BEGIN

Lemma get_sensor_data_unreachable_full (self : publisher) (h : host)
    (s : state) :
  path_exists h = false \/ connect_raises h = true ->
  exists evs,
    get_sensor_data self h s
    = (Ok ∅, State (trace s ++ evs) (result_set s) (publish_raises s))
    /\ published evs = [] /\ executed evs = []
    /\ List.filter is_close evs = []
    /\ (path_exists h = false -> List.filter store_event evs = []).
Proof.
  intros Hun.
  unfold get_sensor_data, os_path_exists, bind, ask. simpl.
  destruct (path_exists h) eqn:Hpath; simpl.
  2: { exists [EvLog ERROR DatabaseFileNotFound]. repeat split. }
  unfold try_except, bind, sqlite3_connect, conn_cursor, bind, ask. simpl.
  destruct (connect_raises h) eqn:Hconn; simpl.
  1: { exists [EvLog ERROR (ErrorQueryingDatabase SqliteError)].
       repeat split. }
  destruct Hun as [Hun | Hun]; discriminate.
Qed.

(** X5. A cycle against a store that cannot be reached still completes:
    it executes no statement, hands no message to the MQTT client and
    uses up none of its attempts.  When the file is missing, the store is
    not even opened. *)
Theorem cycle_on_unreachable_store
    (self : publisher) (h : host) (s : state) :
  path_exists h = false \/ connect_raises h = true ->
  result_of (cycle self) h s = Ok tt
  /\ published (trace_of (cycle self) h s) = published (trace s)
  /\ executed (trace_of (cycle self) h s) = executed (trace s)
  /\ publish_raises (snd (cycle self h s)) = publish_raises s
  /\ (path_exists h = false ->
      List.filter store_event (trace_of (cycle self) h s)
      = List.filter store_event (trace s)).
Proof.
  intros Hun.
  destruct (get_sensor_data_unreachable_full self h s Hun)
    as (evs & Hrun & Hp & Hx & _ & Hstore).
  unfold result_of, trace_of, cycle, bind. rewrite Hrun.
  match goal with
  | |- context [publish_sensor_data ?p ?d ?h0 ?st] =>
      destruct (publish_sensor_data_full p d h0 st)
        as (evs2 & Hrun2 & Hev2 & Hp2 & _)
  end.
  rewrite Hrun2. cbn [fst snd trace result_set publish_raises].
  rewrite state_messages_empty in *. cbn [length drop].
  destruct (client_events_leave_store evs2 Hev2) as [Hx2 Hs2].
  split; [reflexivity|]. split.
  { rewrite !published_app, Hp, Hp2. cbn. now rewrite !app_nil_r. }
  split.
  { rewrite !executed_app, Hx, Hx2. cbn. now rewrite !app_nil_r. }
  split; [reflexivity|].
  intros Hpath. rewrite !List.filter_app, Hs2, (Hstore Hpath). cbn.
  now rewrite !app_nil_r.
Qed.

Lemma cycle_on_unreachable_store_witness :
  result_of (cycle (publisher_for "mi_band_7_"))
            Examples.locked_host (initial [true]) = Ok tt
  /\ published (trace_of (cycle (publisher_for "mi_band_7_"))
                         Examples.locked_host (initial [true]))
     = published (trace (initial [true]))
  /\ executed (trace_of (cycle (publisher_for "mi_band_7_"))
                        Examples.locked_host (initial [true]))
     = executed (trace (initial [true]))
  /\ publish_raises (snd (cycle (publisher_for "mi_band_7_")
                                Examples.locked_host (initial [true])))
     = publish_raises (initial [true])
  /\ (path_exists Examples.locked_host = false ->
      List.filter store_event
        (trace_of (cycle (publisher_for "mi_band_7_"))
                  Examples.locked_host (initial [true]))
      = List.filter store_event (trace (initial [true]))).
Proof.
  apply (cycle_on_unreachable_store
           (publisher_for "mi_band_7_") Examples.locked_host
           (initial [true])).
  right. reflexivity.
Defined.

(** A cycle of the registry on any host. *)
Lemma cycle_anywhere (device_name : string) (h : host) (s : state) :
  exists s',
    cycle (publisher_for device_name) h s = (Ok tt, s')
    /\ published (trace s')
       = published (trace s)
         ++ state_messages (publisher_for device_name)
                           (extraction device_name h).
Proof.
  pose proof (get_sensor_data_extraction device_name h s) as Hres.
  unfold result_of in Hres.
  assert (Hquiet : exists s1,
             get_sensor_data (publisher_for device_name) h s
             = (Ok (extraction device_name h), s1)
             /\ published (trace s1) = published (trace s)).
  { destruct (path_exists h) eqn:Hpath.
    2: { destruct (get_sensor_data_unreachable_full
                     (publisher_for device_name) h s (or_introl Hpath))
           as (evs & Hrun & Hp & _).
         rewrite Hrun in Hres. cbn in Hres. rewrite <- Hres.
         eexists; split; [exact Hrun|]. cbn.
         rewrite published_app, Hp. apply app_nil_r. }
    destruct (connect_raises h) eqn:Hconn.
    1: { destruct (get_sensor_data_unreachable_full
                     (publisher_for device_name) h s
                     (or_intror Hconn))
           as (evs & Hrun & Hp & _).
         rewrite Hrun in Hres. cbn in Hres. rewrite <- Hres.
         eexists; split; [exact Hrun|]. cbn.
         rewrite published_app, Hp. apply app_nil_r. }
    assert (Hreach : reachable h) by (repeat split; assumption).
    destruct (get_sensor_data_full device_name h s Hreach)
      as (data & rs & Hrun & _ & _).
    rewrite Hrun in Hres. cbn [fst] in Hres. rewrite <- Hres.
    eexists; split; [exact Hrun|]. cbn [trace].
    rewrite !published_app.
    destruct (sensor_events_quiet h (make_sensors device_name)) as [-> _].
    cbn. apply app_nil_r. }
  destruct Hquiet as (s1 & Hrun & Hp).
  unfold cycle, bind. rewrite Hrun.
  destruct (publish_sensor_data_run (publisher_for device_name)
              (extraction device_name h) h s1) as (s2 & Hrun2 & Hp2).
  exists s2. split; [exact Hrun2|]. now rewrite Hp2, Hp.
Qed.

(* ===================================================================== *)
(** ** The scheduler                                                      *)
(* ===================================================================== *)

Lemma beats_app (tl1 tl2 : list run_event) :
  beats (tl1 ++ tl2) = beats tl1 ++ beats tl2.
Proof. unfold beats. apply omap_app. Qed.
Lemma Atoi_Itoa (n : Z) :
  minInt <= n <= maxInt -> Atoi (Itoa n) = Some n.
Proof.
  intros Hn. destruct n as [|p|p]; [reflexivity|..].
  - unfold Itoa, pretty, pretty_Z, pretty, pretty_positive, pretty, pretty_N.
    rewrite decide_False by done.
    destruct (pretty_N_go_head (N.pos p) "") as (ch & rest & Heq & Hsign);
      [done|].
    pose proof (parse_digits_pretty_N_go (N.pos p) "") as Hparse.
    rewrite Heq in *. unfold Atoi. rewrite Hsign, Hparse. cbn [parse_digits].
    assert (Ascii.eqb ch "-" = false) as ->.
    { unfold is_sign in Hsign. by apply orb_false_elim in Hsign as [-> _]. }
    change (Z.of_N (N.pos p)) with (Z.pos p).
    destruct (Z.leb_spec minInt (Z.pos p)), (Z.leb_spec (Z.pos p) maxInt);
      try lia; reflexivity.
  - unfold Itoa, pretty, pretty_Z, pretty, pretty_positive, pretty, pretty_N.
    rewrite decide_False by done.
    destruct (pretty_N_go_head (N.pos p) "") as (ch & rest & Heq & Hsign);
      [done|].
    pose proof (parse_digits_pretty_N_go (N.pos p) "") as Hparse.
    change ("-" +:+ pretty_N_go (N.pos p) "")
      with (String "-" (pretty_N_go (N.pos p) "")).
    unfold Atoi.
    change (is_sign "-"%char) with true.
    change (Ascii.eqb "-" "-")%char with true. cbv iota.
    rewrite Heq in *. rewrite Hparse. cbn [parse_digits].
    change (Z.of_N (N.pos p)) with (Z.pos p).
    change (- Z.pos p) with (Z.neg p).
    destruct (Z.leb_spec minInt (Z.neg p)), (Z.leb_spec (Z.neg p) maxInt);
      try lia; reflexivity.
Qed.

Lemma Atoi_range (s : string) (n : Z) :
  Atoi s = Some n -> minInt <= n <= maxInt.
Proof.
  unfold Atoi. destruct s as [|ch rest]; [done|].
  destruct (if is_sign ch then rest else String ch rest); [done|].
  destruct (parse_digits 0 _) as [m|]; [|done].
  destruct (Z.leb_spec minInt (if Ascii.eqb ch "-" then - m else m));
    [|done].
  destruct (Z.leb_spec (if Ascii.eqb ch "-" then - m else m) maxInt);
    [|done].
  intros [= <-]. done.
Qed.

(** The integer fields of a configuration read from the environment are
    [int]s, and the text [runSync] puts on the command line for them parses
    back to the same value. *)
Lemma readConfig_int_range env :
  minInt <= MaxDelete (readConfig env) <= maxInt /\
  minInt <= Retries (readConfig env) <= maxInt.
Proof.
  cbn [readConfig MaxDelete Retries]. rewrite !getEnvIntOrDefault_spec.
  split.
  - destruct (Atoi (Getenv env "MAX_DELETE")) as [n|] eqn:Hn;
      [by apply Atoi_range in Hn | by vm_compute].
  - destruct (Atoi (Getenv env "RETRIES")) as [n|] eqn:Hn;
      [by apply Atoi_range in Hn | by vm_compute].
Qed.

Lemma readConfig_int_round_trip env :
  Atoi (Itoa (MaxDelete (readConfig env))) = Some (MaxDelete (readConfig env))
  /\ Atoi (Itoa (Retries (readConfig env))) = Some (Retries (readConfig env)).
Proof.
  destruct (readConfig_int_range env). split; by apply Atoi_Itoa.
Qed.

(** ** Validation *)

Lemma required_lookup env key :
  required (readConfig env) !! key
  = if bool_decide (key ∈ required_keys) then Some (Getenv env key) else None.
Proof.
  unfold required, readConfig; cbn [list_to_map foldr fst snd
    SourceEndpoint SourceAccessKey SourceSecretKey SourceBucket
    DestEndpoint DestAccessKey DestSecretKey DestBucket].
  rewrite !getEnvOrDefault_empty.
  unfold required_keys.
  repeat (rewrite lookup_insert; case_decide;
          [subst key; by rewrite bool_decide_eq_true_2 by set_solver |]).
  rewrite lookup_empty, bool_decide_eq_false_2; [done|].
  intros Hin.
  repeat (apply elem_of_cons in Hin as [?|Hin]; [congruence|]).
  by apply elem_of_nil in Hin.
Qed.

END

Exercise prompt
Set down exactly the lines above that run from the start of the listing to the line with "s) (publish_raises s))". Leave out every later line.

Task solution
Lemma get_sensor_data_unreachable_full (self : publisher) (h : host)
    (s : state) :
  path_exists h = false \/ connect_raises h = true ->
  exists evs,
    get_sensor_data self h s
    = (Ok ∅, State (trace s ++ evs) (result_set s) (publish_raises s))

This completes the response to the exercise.